### Aim of the exercise
With the line containing "(** * Countdown" as the start and the line containing "The development follows" as the end, transcribe that span of the entries below exactly, including both.

--- Records for processing ---

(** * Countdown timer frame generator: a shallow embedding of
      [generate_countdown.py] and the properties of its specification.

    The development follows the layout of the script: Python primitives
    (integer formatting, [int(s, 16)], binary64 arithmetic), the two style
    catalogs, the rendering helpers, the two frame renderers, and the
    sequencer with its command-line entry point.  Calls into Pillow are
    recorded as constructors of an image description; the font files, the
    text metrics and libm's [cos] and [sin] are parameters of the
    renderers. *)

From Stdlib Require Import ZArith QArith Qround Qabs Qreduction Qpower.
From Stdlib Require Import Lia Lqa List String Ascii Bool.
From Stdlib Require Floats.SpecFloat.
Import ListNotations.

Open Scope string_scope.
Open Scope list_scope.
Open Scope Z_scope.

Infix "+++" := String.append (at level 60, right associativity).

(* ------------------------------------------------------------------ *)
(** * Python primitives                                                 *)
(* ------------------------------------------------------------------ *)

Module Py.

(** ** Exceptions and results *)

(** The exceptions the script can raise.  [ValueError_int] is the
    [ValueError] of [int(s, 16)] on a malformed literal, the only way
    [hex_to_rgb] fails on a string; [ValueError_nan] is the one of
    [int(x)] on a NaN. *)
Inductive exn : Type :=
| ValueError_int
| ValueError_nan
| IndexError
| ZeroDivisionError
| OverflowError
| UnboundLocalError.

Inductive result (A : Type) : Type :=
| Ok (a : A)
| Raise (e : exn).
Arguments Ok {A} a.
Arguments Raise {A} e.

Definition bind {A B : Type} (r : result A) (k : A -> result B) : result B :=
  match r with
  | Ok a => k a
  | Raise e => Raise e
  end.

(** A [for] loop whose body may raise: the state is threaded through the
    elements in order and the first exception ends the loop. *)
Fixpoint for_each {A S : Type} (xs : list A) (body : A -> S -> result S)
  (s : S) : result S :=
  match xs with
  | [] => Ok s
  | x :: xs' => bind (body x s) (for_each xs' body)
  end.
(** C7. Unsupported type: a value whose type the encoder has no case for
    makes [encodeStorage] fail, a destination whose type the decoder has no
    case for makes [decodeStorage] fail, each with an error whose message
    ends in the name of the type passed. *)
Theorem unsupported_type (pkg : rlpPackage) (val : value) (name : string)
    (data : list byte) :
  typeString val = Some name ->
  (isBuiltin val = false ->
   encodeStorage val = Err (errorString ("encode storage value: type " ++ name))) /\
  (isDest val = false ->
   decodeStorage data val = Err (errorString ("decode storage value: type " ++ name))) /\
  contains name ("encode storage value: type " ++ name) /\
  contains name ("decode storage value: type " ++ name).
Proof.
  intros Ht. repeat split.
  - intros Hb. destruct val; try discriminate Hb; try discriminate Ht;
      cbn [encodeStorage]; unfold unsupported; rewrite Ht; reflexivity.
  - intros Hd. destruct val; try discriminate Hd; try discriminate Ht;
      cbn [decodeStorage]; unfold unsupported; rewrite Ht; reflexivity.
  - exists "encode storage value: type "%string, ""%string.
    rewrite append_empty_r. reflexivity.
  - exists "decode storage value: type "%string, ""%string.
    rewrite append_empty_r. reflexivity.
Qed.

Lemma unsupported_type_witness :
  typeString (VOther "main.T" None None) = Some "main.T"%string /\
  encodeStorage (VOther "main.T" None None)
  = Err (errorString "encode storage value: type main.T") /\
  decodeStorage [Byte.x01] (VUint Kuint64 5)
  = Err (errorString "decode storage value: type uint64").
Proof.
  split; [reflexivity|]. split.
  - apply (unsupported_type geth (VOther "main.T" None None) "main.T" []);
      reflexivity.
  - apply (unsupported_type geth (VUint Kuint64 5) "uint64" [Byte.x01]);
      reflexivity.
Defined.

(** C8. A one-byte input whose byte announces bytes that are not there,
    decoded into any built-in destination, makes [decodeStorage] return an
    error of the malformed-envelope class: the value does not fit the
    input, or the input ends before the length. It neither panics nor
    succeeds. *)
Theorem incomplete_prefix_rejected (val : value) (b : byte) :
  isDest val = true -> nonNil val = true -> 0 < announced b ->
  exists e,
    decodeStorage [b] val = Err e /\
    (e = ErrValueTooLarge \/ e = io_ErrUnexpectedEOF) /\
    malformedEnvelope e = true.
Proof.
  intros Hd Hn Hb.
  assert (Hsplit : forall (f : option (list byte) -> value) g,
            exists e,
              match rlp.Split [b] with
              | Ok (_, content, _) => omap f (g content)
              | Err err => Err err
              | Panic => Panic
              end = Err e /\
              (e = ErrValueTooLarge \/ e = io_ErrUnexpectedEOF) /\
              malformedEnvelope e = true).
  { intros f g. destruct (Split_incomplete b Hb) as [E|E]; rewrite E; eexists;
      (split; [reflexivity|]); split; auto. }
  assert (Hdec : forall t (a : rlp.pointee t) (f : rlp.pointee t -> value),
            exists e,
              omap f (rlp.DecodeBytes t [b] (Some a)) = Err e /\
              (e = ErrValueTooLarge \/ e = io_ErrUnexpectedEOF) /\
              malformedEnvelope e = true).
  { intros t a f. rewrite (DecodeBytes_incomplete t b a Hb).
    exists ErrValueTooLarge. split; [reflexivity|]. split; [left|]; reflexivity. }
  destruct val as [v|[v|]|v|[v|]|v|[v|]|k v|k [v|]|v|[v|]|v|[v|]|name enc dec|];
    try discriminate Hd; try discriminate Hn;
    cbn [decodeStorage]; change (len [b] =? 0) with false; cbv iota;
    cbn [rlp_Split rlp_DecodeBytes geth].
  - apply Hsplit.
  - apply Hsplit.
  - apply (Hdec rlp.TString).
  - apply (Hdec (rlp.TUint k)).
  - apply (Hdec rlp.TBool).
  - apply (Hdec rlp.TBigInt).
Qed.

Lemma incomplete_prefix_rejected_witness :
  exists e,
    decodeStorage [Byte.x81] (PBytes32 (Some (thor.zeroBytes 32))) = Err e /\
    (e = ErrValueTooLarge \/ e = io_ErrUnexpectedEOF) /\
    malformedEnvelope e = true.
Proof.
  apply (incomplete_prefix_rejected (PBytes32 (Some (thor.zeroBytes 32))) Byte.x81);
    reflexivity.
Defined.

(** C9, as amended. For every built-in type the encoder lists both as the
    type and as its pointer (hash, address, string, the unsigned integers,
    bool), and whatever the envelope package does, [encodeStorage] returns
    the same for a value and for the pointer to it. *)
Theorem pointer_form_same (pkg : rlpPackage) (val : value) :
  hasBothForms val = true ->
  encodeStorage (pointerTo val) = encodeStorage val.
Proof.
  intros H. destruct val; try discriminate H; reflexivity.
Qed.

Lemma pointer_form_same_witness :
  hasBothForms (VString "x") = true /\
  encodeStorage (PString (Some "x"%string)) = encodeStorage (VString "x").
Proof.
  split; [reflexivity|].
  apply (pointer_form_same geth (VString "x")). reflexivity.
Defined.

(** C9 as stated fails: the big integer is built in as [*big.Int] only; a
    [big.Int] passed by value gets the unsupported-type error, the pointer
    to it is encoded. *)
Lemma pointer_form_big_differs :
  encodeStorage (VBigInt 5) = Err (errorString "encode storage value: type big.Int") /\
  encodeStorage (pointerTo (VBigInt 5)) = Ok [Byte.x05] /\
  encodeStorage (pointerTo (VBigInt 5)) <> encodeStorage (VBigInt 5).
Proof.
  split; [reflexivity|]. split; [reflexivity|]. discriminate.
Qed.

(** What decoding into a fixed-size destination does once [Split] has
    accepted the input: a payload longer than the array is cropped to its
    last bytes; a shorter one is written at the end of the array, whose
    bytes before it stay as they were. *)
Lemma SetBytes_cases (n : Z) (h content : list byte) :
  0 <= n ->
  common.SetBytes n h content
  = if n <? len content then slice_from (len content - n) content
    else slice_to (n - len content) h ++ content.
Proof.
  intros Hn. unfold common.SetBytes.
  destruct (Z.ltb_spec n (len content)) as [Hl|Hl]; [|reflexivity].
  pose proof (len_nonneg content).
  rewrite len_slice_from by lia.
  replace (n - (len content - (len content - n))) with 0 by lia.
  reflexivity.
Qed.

---
--- Records for processing ---

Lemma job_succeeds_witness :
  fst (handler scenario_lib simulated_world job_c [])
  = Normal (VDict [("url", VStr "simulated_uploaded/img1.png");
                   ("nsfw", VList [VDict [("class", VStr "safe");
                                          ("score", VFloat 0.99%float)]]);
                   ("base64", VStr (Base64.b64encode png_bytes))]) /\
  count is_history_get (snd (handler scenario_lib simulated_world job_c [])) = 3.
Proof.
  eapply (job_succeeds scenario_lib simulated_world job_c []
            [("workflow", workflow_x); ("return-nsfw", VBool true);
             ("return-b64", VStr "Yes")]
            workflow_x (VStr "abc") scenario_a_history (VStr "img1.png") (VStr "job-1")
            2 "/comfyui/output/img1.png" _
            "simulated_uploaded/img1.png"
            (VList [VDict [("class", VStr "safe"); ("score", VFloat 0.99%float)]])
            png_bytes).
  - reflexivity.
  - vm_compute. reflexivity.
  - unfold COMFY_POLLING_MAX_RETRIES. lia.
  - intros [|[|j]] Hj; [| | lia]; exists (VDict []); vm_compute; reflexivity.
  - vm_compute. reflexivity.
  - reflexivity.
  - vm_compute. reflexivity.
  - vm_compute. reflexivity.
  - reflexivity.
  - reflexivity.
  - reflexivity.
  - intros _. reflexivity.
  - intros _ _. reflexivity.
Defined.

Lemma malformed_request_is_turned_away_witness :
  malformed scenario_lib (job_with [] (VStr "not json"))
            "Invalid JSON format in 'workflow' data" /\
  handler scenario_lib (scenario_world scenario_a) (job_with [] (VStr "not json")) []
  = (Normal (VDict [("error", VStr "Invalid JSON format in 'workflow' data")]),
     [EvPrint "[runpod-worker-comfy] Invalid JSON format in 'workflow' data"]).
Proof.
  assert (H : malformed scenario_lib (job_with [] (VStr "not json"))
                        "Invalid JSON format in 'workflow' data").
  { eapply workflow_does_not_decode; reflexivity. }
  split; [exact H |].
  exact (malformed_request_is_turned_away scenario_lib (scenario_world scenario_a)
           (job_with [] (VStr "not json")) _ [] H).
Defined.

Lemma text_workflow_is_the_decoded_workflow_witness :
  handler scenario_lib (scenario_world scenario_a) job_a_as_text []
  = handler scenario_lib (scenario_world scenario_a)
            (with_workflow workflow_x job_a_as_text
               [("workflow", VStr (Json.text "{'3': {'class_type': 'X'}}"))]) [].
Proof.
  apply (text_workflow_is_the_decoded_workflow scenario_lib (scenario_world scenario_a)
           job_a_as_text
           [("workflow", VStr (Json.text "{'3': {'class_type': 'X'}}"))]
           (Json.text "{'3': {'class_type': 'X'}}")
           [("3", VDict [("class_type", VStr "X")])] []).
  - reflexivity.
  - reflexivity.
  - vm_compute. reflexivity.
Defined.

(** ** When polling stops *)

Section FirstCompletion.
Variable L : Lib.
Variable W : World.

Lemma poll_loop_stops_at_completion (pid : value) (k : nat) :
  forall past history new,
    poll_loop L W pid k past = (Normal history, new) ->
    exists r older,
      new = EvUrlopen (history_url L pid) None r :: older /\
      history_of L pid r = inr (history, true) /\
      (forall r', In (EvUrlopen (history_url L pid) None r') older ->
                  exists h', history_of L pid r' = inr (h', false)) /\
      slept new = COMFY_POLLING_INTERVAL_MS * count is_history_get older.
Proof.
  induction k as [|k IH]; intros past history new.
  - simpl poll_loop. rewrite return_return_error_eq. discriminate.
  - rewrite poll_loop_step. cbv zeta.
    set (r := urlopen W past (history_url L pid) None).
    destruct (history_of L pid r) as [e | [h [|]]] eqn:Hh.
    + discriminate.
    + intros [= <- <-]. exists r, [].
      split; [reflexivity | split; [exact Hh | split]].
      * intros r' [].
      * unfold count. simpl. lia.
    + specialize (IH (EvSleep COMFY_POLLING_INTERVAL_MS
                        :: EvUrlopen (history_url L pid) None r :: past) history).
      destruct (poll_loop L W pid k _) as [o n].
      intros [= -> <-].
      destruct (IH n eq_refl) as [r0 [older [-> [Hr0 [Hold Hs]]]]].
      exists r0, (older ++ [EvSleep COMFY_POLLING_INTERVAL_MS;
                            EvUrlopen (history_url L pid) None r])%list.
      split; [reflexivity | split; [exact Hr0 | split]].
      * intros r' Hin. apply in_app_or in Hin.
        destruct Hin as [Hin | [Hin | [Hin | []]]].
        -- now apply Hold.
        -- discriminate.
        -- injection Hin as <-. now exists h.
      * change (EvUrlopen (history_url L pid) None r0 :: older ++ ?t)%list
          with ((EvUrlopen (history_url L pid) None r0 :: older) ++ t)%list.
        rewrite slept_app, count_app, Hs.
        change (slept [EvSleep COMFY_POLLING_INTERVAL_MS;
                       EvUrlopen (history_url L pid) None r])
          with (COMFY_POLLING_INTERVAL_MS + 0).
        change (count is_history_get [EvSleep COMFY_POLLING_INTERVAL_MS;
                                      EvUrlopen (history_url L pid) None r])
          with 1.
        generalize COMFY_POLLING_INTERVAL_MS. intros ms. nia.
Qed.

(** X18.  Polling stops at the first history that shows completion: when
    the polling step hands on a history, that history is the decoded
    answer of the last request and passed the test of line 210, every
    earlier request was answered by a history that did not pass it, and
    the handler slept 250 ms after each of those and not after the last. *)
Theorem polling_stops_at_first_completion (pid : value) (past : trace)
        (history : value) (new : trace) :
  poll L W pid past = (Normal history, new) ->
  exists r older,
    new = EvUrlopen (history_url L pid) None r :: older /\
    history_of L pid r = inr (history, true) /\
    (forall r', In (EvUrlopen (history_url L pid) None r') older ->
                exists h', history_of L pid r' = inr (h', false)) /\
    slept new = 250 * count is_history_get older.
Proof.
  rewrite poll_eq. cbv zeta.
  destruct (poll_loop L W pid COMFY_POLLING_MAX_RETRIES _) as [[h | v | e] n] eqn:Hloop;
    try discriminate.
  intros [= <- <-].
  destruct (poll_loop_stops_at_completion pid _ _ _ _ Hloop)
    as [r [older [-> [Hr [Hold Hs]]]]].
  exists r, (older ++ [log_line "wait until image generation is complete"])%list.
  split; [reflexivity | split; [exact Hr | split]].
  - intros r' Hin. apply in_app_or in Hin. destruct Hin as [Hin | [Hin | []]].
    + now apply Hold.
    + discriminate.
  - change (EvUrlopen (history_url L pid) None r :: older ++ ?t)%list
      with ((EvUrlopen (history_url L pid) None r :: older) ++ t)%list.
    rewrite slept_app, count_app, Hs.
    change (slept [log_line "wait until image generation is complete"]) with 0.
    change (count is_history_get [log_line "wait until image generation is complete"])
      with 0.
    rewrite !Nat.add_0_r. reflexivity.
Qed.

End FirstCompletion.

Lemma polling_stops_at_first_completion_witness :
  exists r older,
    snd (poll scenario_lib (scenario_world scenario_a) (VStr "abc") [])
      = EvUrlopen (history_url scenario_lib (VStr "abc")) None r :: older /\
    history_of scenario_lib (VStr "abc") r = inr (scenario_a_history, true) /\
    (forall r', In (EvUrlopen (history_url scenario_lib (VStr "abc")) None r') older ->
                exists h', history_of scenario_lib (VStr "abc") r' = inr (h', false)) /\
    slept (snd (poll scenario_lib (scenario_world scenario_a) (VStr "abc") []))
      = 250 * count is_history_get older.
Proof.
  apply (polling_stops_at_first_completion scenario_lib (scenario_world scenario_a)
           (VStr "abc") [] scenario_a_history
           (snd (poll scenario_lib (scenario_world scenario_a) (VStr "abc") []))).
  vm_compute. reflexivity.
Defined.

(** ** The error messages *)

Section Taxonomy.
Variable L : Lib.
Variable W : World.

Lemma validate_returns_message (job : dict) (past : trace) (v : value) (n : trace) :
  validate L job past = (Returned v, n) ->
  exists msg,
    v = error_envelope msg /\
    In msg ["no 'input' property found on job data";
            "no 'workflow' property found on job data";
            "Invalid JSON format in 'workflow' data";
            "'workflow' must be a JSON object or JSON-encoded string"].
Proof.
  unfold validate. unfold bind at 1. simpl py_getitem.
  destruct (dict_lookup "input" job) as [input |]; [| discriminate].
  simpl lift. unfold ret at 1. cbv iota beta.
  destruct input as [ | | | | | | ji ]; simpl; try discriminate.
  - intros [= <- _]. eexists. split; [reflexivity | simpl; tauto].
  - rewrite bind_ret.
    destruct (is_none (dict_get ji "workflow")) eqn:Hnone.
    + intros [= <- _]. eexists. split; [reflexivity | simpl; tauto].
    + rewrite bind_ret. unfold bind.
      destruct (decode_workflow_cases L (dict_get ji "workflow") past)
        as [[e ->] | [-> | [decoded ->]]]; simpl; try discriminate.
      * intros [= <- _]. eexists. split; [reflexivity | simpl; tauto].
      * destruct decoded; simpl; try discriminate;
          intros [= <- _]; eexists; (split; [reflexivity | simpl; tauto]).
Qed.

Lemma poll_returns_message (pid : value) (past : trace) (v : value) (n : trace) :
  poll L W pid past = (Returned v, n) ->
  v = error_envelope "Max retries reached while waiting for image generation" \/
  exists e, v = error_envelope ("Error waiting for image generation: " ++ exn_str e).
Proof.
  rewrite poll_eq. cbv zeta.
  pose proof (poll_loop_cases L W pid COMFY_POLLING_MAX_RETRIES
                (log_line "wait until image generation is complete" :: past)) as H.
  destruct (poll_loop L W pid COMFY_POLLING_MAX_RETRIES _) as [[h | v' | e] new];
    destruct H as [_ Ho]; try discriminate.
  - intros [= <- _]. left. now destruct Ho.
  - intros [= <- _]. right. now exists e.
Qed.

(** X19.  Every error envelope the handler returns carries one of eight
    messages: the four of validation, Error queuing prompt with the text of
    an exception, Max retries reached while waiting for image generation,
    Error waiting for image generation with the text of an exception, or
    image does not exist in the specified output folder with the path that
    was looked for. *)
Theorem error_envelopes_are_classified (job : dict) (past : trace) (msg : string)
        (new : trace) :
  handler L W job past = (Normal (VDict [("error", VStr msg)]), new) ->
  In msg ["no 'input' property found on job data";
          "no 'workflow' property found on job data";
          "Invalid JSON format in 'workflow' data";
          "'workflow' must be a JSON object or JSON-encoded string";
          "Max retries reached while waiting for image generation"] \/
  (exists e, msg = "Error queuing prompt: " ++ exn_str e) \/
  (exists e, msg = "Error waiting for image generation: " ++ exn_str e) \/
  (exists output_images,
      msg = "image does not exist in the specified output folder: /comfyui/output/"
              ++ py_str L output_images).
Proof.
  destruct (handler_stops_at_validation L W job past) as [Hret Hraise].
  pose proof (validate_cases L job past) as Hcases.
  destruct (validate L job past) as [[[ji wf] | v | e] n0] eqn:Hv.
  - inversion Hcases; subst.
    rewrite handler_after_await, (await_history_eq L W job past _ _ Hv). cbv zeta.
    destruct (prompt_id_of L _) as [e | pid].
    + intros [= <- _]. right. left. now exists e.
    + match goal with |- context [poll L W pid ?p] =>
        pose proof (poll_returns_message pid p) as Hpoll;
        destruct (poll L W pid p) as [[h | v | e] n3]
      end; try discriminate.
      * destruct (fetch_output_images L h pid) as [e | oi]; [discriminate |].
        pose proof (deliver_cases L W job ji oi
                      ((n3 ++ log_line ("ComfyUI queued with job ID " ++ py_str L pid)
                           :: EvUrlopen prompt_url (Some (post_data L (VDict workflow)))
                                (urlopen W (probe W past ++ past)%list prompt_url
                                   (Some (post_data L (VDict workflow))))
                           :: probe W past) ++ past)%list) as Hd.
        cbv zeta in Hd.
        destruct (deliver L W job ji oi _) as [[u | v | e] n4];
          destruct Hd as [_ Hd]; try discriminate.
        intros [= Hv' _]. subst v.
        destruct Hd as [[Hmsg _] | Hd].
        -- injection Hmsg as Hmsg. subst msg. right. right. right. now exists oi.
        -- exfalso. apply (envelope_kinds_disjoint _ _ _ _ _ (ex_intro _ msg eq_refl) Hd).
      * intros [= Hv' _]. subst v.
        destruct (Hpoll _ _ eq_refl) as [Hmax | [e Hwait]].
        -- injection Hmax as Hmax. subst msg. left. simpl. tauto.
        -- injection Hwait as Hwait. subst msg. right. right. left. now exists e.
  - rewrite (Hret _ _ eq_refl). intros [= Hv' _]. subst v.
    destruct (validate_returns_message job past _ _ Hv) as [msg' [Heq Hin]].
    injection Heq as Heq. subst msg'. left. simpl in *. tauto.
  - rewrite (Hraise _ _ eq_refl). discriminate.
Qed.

---

### Response for this exercise
(** * Countdown timer frame generator: a shallow embedding of
      [generate_countdown.py] and the properties of its specification.

    The development follows the layout of the script: Python primitives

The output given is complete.